Дед Фёдор выпросил у совхозного бригадира лошадь – гостей к автобусу увезти. Уезжали дочь Капа с мужем (мои родители), сын Толя (мой дядя – самый любимый) и внук Димка (мой двоюродный брат). А я еще на денёчек оставалась в милой сердцу деревне. Мне назавтра тоже пора было ехать, хотя и не хотелось. Ох, как не хотелось! Но проводить родню с дедом на лошадке – какая же 16-летняя девчонка откажется!
Бабушка Александра, как водится, вышла провожать гостеньков на угор на краю деревни, расцеловала всех, благословила и долго ещё стояла, глядя из-под ладони, крестя их в спину и прикладывая к заплаканному лицу вылинявший от частых стирок ситцевый фартук.
Мои мужчины, смахивая неловким движением подкатившие к глазам слёзы, оглядывались и махали бабушке рукой. Шутка ли, оставляют в который раз родного человека и свою малую родину… Поневоле сердце щемит… Только 12-летний Димка беззаботно махал сорванной по пути травинкой и, не оборачиваясь, весело шагал вперед.
Погрузили вещи на телегу и покатили. Дед, как обычно, немногословный и суровый, больше молчал, думая свою невеселую думу. Вот опять они с бабкой одни останутся… Тоскливо на душе. Да ещё старость проклятая одолевает… Крыша вот на доме прохудилась – тёс прогнил, а поправить толком уже сил нету… Так – позакрывал дыру клеёнками да чем попало и отступился… За раздумьями не заметил, как показалось село Верхне-Лалье, в просторечии – Повост.
У церкви на остановке народ скопился, всем до Лальска и в Лузу ехать надо. Кому в больницу на прием, кому на поезд в дальние края. Тут даже Димка, известная балаболка, перестал трещать языком, поутих и призадумался. Вот и автобус. Пыльный ПАЗик вместил всех желающих и покатил по бетонке, согласно расписанию.
Нам с дедом в Правлении совхоза «Ярцевский» навязали попутный груз – отвезти в клуб на Калище кино: две защитного цвета железные круглые банки с бобинами пленки. На пустой телеге они смотрелись сиротливо и одиноко. В молчании тронулись, поехали домой. Те же угоры и косогоры на тряской телеге, только в обратном порядке. Жеребчик наш повеселел и пошел трусцой. Как сейчас помню, был он карей масти, оттого и назвали, не мудрствуя лукаво, Карько. Молодой, шаловливый и, видимо, с юмором. Иначе зачем бы ему так шутить?!
А дело в том, что на одном из крутых спусков этот «юморист» пошел вниз шибкой рысью и ухарски вывернул телегу на вздыбленную буграми глинистую обочину.

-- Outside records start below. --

Lemma only_output_file_changes_witness :
  files (process_document
           (staged_env (Some (py "key")) None None None (Some sample_response))
           (Some 0%nat) used_world).2 !! py "notes.txt"
  = files used_world !! py "notes.txt".
Proof.
  apply (only_output_file_changes
           (staged_env (Some (py "key")) None None None (Some sample_response))
           (Some 0%nat) used_world (py "notes.txt")).
  vm_compute. discriminate.
Defined.

Lemma conversion_error_sends_nothing_witness :
  process_document
    (staged_env (Some (py "key")) (Some (py "bad array")) None None None)
    (Some 0%nat) used_world
  = ((None, 10060 :: py " System Error: " ++ py "bad array", []), used_world).
Proof.
  apply (conversion_error_sends_nothing
           (staged_env (Some (py "key")) (Some (py "bad array")) None None None)
           0%nat used_world (py "bad array"));
    reflexivity.
Defined.

Lemma call_error_is_reported_witness :
  process_document
    (staged_env (Some (py "key")) None (Some (py "timed out")) None None)
    (Some 0%nat) used_world
  = ((None, 10060 :: py " System Error: " ++ py "timed out", []),
     mkWorld (files used_world) (calls used_world ++ [request_for 0%nat])).
Proof.
  apply (call_error_is_reported
           (staged_env (Some (py "key")) None (Some (py "timed out")) None None)
           0%nat used_world 0%nat (py "timed out"));
    [reflexivity | reflexivity | left; reflexivity].
Defined.

Lemma empty_response_is_reported_witness :
  process_document
    (staged_env (Some (py "key")) None None None None)
    (Some 0%nat) used_world
  = ((None, py "Error: Model returned an empty response.", []),
     mkWorld (files used_world) (calls used_world ++ [request_for 0%nat])).
Proof.
  apply (empty_response_is_reported
           (staged_env (Some (py "key")) None None None None)
           0%nat used_world 0%nat);
    [reflexivity | reflexivity | left; reflexivity].
Defined.

Lemma blank_response_saves_empty_document_witness :
  (process_document
     (staged_env (Some (py "key")) None None None (Some (py "  ")))
     (Some 0%nat) used_world).1
  = (Some output_path, SUCCESS, py "  ")
  /\ files (process_document
              (staged_env (Some (py "key")) None None None (Some (py "  ")))
              (Some 0%nat) used_world).2 !! output_path
     = Some (DocxFile []).
Proof.
  apply (blank_response_saves_empty_document
           (staged_env (Some (py "key")) None None None (Some (py "  ")))
           0%nat used_world 0%nat (py "  ") (py "  "));
    try reflexivity.
  - vm_compute. discriminate.
  - vm_compute. repeat constructor.
Defined.

Lemma save_error_is_reported_witness :
  (process_document
     (staged_env (Some (py "key")) None None (Some (py "disk full"))
                 (Some sample_response))
     (Some 0%nat) used_world).1
  = (None, 10060 :: py " System Error: " ++ py "disk full", [])
  /\ calls (process_document
              (staged_env (Some (py "key")) None None (Some (py "disk full"))
                          (Some sample_response))
              (Some 0%nat) used_world).2
     = calls used_world ++ [request_for 0%nat].
Proof.
  apply (save_error_is_reported
           (staged_env (Some (py "key")) None None (Some (py "disk full"))
                       (Some sample_response))
           0%nat used_world 0%nat sample_response sample_response
           [ [mkRun (py "Title") (Some true) None];
             [mkRun (py "Some plain text") None None];
             [mkRun (py "Note") None (Some true)] ]
           (py "disk full") true);
    try reflexivity.
  vm_compute. discriminate.
Defined.

Lemma assembly_error_is_reported_witness :
  process_document
    (staged_env (Some (py "key")) None None None
                (Some (py "a" ++ 0 :: py "b")))
    (Some 0%nat) used_world
  = ((None, 10060 :: py " System Error: " ++ XML_MESSAGE, []),
     mkWorld (files used_world) (calls used_world ++ [request_for 0%nat])).
Proof.
  apply (assembly_error_is_reported
           (staged_env (Some (py "key")) None None None
                       (Some (py "a" ++ 0 :: py "b")))
           0%nat used_world 0%nat
           (py "a" ++ 0 :: py "b") (py "a" ++ 0 :: py "b")
           (py "a" ++ 0 :: py "b"));
    try reflexivity.
  vm_compute. discriminate.
Defined.

Lemma startup_matches_key_check_witness :
  (key_missing (staged_env None None None None None) = true
   /\ configured (import_module ∅) = None
   /\ printed (import_module ∅) = [KEY_WARNING])
  \/ (key_missing (staged_env None None None None None) = false
      /\ printed (import_module ∅) = []
      /\ exists k, (∅ : gmap (list N) (list N)) !! KEY_NAME = Some k /\ k ≠ []
                   /\ configured (import_module ∅) = Some k).
Proof.
  apply (startup_matches_key_check (staged_env None None None None None) ∅).
  reflexivity.
Defined.
(** * Entropy reconstruction and convergence analysis

    A shallow embedding of [plotting/convergence.py]: the reference
    density-of-states functions, the bin-entropy residual and its solver
    wrapper, the chain builder, the smoothness penalty and its optimizer,
    the moment-matching root function, the snapshot loading loop, the
    reference-model dispatch and the checkpoint loop.

    Conventions of the embedding.
    - A numpy [float64] is an [npfloat]: a real number, or one of the three
      exceptional values [+inf], [-inf], [nan].  Rounding, overflow,
      underflow and the sign of zero are not modelled; the exceptional
      results of [np.log], of division and of comparisons are.
    - A Python exception is the [Raise] arm of [result]; sequencing is the
      bind of that monad.
    - A one-dimensional array is a [list npfloat]; subscripts are Python
      integers ([Z]), negative ones counting from the end, and a subscript
      out of range raises [IndexError].
    - The scipy routines ([optimize.root], [optimize.root_scalar],
      [optimize.minimize_scalar]) are library code: they are variables of
      the sections below, and every statement holds for all of them. *)

From Stdlib Require Import Reals Lra ZArith Lia String Ascii List Sorted Permutation.
From stdpp Require Import base list strings gmap sorting.

(* ===================================================================== *)
(** * Part I: definitions *)
(* ===================================================================== *)

(** ** Python results *)

Inductive exn : Type :=
  | AssertionError
  | IndexError
  | KeyError
  | ValueError
  | TypeError.

Inductive result (A : Type) : Type :=
  | Ok (a : A)
  | Raise (e : exn).
Arguments Ok {A} a.
Arguments Raise {A} e.
(** * Function registry, context assembler and conversation loop of the
      Semantic Kernel workshop notebook ([SemanticKernel/sk-main.ipynb]).

    The notebook wires a chat-completion service to a kernel holding plugins.
    The parts written in the notebook itself are embedded from its cells:
    the [kernel.plugins] dictionary with its guarded [del] and its
    enumeration loop, the module-level [history] and [chat_with_assistant].
    The parts whose bodies live outside the notebook (the registration and
    dispatch done by the kernel, the knowledge-base plugin) are modelled from
    the specification and marked as such. *)

From Stdlib Require Import List String Ascii ZArith Bool Arith Lia.
From Stdlib Require Import Sorting.Sorted Sorting.Permutation.
Import ListNotations.
Open Scope string_scope.
Open Scope list_scope.

Set Implicit Arguments.
Set Warnings "-register-all".

(* ===================================================================== *)
(** * Part I: definitions                                                  *)
(* ===================================================================== *)

(** ** Plain data exchanged with plugins *)

(** Python values that cross the plugin boundary ("plain data"). *)
Inductive Data : Type :=
| DNone
| DStr (s : string)
| DNum (z : Z)
| DBool (b : bool)
| DList (items : list Data)
| DDict (fields : list (string * Data)).
(** * Agro_Scan backend: the crop-disease prediction service

    A shallow embedding of [backend/main.py]: the FastAPI application with
    its CORS middleware, the model loaded at import time, the handler of
    [POST /predict] and the handler of [GET /].

    The handler is glue around three libraries (PIL, transformers, torch).
    Their calls are kept abstract in the class [Libs]; everything the file
    itself does (the content-type guard, the [try]/[except Exception]
    boundary, the [with torch.no_grad()] block, the argmax/label lookup and
    the two response dictionaries) is written out. *)

From Stdlib Require Import String Ascii List ZArith Lia Bool.
From stdpp Require Import base option list gmap strings pretty.
Import ListNotations.
Local Open Scope string_scope.

(** ** Python values *)

Definition bytes := list Byte.byte.

(** An exception object.  [HTTPException] is FastAPI's; every other class
    is kept by name, together with whether it derives from [Exception]
    (as opposed to deriving from [BaseException] only, like
    [KeyboardInterrupt], [SystemExit] or [asyncio.CancelledError]) and
    with the text [str(e)] evaluates to. *)
Inductive PyExc :=
| HTTPException (status_code : nat) (detail : string)
| Exc (cls : string) (derives_Exception : bool) (msg : string).

(** [isinstance(e, Exception)], the test [except Exception] performs. *)
Definition isinstance_Exception (e : PyExc) : bool :=
  match e with
  | HTTPException _ _ => true
  | Exc _ b _ => b
  end.

(** [str(e)]. *)
Definition str (e : PyExc) : string :=
  match e with
  | HTTPException s d => pretty s ++ ": " ++ d
  | Exc _ _ m => m
  end.

(** A JSON object with string values: the only bodies the handlers build. *)
Definition Dict := list (string * string).

(** The uploaded file, as the handler sees it: the declared content type of
    the multipart part (absent when the part has no Content-Type header)
    and what [await file.read()] evaluates to. *)
Record UploadFile := {
  content_type : option string;
  read : PyExc + bytes
}.

(** ** CORS configuration *)

Record CORSMiddleware := {
  allow_origins : list string;
  allow_credentials : bool;
  allow_methods : list string;
  allow_headers : list string
}.

(** Membership with the wildcard entry ["*"], as the middleware decides
    origins and requested headers. *)
Definition listed (entries : list string) (x : string) : bool :=
  existsb (String.eqb "*") entries || existsb (String.eqb x) entries.

Definition origin_allowed (c : CORSMiddleware) (origin : string) : bool :=
  listed (allow_origins c) origin.
(** The methods Starlette's middleware puts in place of [allow_methods]
    when ["*"] is among them. *)
Definition ALL_METHODS : list string :=
  ["DELETE"; "GET"; "HEAD"; "OPTIONS"; "PATCH"; "POST"; "PUT"].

Телега избоченилась, встала на ребро, мы с дедом и с кино-банками кубарем укатились в придорожный бурьян, конь остановился. Довольный, чуть ли не хихикает стоит! Пошутил, называется.
Не успела я опомниться, как мой 77-летний дед уже был на ногах. Схватил левой рукой поганца под уздцы, а другой – на! на! на! – коню в морду!!!
Кулак у деда крестьянский, тяжелый. На, на! – под рёбра! И матом его трёхэтажным покрыл, да смачно так, с чувством. Коняжка обалдел, морду задрал, глаза выпучил, стоит, трясётся. А дед уже рывком с натугой поставил тяжелую телегу на колёса, отыскал в траве увесистые кино-банки, погрузил на повозку, и мы поехали. Всё происшествие заняло, наверное, не больше трёх минут, но в мою память врезалось навсегда. Это ж надо – коню морду набить!
И когда много позже я услышала, что мат – это язык обращения с неразумной скотиной, я сразу этого Карько вспомнила. Ведь он так впечатлился, что дальше вёз нас, как самую большую драгоценность или хрустальную вазу: на подъемах истово упирался всеми четырьмя копытами, а на спусках так старательно придерживал телегу, аж хомут на уши налезал! Наверное, довёз и перекрестился, потому как видно было, что такого страху не испытывал досель ни разу. У нас не забалуешь!